Nero: Welcome Reality

Nero
Welcome Reality
Interscope
2011-12-13

Welcome Reality is subtle as a brick, but that’s where its charm lies. It is a big, dumb, loud bit of dubstep, the genre everyone seems to be ready to let die now that Britney Spears has had the audacity (the nerve!) to use it in one of her singles. The album has been out since August, and features singles that have been floating around since 2010, but it is just now attracting attention due to its highly successful execution of a full-on front-to-back original dubstep experience.

That is to say: If you spend most of your time listening to Welcome Reality waiting for it to get started, well, that’s the point. Dubstep can feel strange in that it always seems to be building up to something unless you realize that half-speed drums and wobbly, crashing synth work are the hallmarks of the genre. It’s as if the bridge of every one of these songs expanded and swallowed the verses and choruses; occasionally, you hear a hint of a dance beat or a repeated motif that could pass for a chorus in your average everyday pop song, but it’s more likely you’re hearing things that sound like prechoruses or wordless transitions repeated ad infinitum. It all sounds very big and epic and important, but rarely breaks loose into full-on euphoria.

This works best on Welcome Reality when vocals aren’t involved. The big, meaty, buzzy synths that Nero is so fond of are allowed to take center stage, and spoken-word samples add a portent of doom and gloom. It’s a very harsh, dark album when the vocals aren’t cutting through, and that mood seems to suit the style best while listening. The first two tracks “2808” and “Doomsday” sound like they could have been made by Skinny Puppy or Ministry (well, the Ministry of 25 years ago) just as easily as by the purveyors of the latest buzzgenre, and they shine for it. “Fugue State” is another example of the wordless wonder of Nero, just as dark as those two openers but actually throwing a dance beat or two in for good measure, almost as a palette-cleanser for further tension to come. These are wonderful pieces that hint at the apocalyptic potential that Nero possesses.

Unfortunately, these bits are not the path to chart success.

Nero will be releasing the seventh (seventh!) single from Welcome Reality in February. While it’s true that a few of those singles were released long before the prospect of an album was even being talked about for Nero, you don’t get to a seventh single by offering doom and gloom that you can’t sing along to. That’s where vocalist Alana Watson comes in. She spends much of her time belting things, so she’s not really here to soften things up, but she’s not screaming, either. Her voice is the sort of generic-but-pleasing, steady, unfailingly on-pitch vocalist that the best synth-pop bands in the ’80s wished they had, and it makes the buzzy doom of the chaos crashing behind her strangely palatable, and sometimes even catchy.
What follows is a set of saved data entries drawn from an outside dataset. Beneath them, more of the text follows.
Lemma dispatch_handled es r h r' :
  dispatch es r = Handled h r' →
  ∃ p vals, (p, h) ∈ es ∧ method_matches p (Method r) ∧
    matches (pattern_segments p) (path_segments (Auth.EscapedPath (Url r))) vals ∧
    (Method r ≠ "CONNECT"%string → cleanPath (Auth.EscapedPath (Url r)) = Auth.EscapedPath (Url r)) ∧
    r' = with_values r (list_to_map (zip (wild_names p) vals)).
Proof.
  unfold dispatch. cbv zeta. set (path := if (Method r =? "CONNECT")%string then _ else _).
  destruct (_ && _); [done|]. destruct (String.eqb_spec path (Auth.EscapedPath (Url r))) as [Hp|]; [|done].
  cbn [negb]. destruct (match_ es _ _) as [[[p h'] vals]|] eqn:Hm; [|by destruct (existsb _ _)]. intros [= -> <-].
  apply match_sound in Hm as (Hin & Hmm & Hseg). rewrite Hp in Hseg. exists p, vals. split_and!; try done.
  intros Hc. subst path. destruct (String.eqb_spec (Method r) "CONNECT"); done.
Qed.
(** Requests with the same method and escaped path go to the same handler with
    the same path values. *)
Lemma dispatch_ext es r q h r' :
  Method q = Method r → Auth.EscapedPath (Url q) = Auth.EscapedPath (Url r) →
  dispatch es r = Handled h r' → dispatch es q = Handled h (with_values q (PathValues r')).
Proof.
  unfold dispatch. intros -> ->. destruct (_ && _); [done|]. destruct (negb (_ =? _)%string); [done|].
  destruct (match_ es _ _) as [[[p h'] vals]|]; [|by destruct (existsb _ _)]. by intros [= -> <-].
Qed.

(** *** Registration *)
(** Patterns that can match the same request and of which neither is more
    specific make [Handle] panic; patterns a service registers are disjoint. *)
Definition segments_disjoint (a b : list segment) : bool :=
  negb (List.length a =? List.length b)%nat ||
  existsb (λ '(s, t), match s, t with Lit x, Lit y => negb (x =? y)%string | _, _ => false end) (zip a b).
Definition single (segs : list segment) : bool := forallb (λ s, bool_decide (s ≠ Multi)) segs.
Definition disjoint_patterns (p q : pattern) : bool :=
  single (pattern_segments p) && single (pattern_segments q) &&
  (segments_disjoint (pattern_segments p) (pattern_segments q) ||
   match pattern_method p, pattern_method q with
   | Some m, Some m' =>
       negb (m =? m')%string && negb ((m =? "GET")%string && (m' =? "HEAD")%string) &&
       negb ((m =? "HEAD")%string && (m' =? "GET")%string)
   | _, _ => false
   end).
Fixpoint pairwise_disjoint es : bool :=
  match es with
  | [] => true
  | e :: es' => forallb (λ e', disjoint_patterns e.1 e'.1 && disjoint_patterns e'.1 e.1) es' && pairwise_disjoint es'
  end.
Lemma matches_length segs path w : single segs = true → matches segs path w → List.length segs = List.length path.
Proof. intros Hs Hm. induction Hm; simpl in *; [done|auto..|done]. Qed.
Lemma matches_disjoint a b path w w' :
  segments_disjoint a b = true → single a = true → single b = true →
  matches a path w → matches b path w' → False.
Proof.
  intros Hd Ha Hb Hm Hm'. unfold segments_disjoint in Hd.
  rewrite (matches_length _ _ _ Ha Hm), (matches_length _ _ _ Hb Hm'), Nat.eqb_refl in Hd. simpl in Hd.
  clear Ha Hb. revert b w' Hm' Hd. induction Hm as [|s segs path w Hm IH|n segs seg path w Hne Hm IH|seg path]; intros b w' Hm' Hd.
  - by inversion Hm'; subst.
  - inversion Hm'; subst; simpl in Hd; [rewrite String.eqb_refl in Hd; by eapply IH|by eapply IH|by destruct segs].
  - inversion Hm'; subst; simpl in Hd; [by eapply IH..|by destruct segs].
  - inversion Hm'; subst; done.
Qed.
Lemma unique_handler es r e e' w w' :
  pairwise_disjoint es = true → e ∈ es → e' ∈ es →
  method_matches e.1 (Method r) → method_matches e'.1 (Method r) →
  matches (pattern_segments e.1) (path_segments (Auth.EscapedPath (Url r))) w →
  matches (pattern_segments e'.1) (path_segments (Auth.EscapedPath (Url r))) w' → e = e'.
Proof.
  assert (∀ p q, disjoint_patterns p q = true → method_matches p (Method r) → method_matches q (Method r) →
    ∀ path v v', matches (pattern_segments p) path v → matches (pattern_segments q) path v' → False) as Hne.
  { intros p q Hd Hp Hq path v v' Hv Hv'. unfold disjoint_patterns in Hd.
    apply andb_true_iff in Hd as [[Hsp Hsq]%andb_true_iff [Hd|Hd]%orb_true_iff];
      [by eapply matches_disjoint; [exact Hd|..]|].
    unfold method_matches in *. destruct (pattern_method p) as [m|], (pattern_method q) as [m'|]; try done.
    destruct Hp as [->|[Hm ->]], Hq as [->|[Hm' ->]];
      rewrite ?Hm, ?Hm', ?String.eqb_refl in Hd; try done; by rewrite !andb_false_r in Hd. }
  induction es as [|e0 es IH]; simpl; [by rewrite elem_of_nil|]. intros [Hall Hp]%andb_true_iff He He' Hm Hm' Hw Hw'.
  rewrite forallb_forall in Hall. apply elem_of_cons in He as [->|He]; apply elem_of_cons in He' as [->|He']; [done|..|by apply IH];
    exfalso.
  - apply list_elem_of_In, Hall in He'. apply andb_true_iff in He' as [Hd _]. by eapply Hne.
  - apply list_elem_of_In, Hall in He. apply andb_true_iff in He as [_ Hd]. by eapply Hne; [exact Hd|..].
Qed.
End mux.
Arguments dispatched H : clear implicits.
End Mux.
The best of Watson’s tracks is mid-album highlight “Me and You”, a glimpse of sunlight that directly follows the aforementioned doom-dancing of “Fugue State”. “Are you ready / do you know / I feel it too”, she sings as those buzzsaws behind her stop and start, and you feel a concert opening in the most explosive possible way. It is pyrotechnics, it is a mass singalong, it is barely contained adrenaline. “Scorpions” is just as effective, a highly stylized trudge in which every beat sucks the air out of the synths while Watson gasps for air underneath it all, while UK No. 1 “Promises”, the album’s penultimate track, fulfills all of the pop promise the rest of the album seems to be hinting at whenever Watson is singing.

Amidst all of this, unfortunately, is a three-song stretch late in the album that Nero spends appropriating ’80s songs into the dubstep style, and they’re the only tracks where the treatment gets tedious. By taking The Jets’ “Crush on You” (“Crush on You”), Carmen’s “Time to Move” (“Must Be the Feeling”), and Hall & Oates’ “Out of Touch” (“Reaching Out”) and turning them into dubstep anthems, Nero removes the drama that the rest of the album spends so much time building. It’s as if Nero’s Daniel Stephens and Joe Ray are deliberately trying to undercut Watson’s importance to their sound, which is terribly unfortunate given her voice meshes with this sound far more effectively than any one of the sampled superstars in these three tracks. (Predictably, and depressingly, these three tracks are singles five, six and seven.)

’80s synthpop pandering aside, Welcome Reality is a beautifully realized vision of an album whose pomp and bombast will appeal to those looking for pop that goes beyond dancing. It’s a big dumb ridiculous thing that almost eats itself and all of its grand intentions, but at least those grand intentions make it an interesting thing to hear.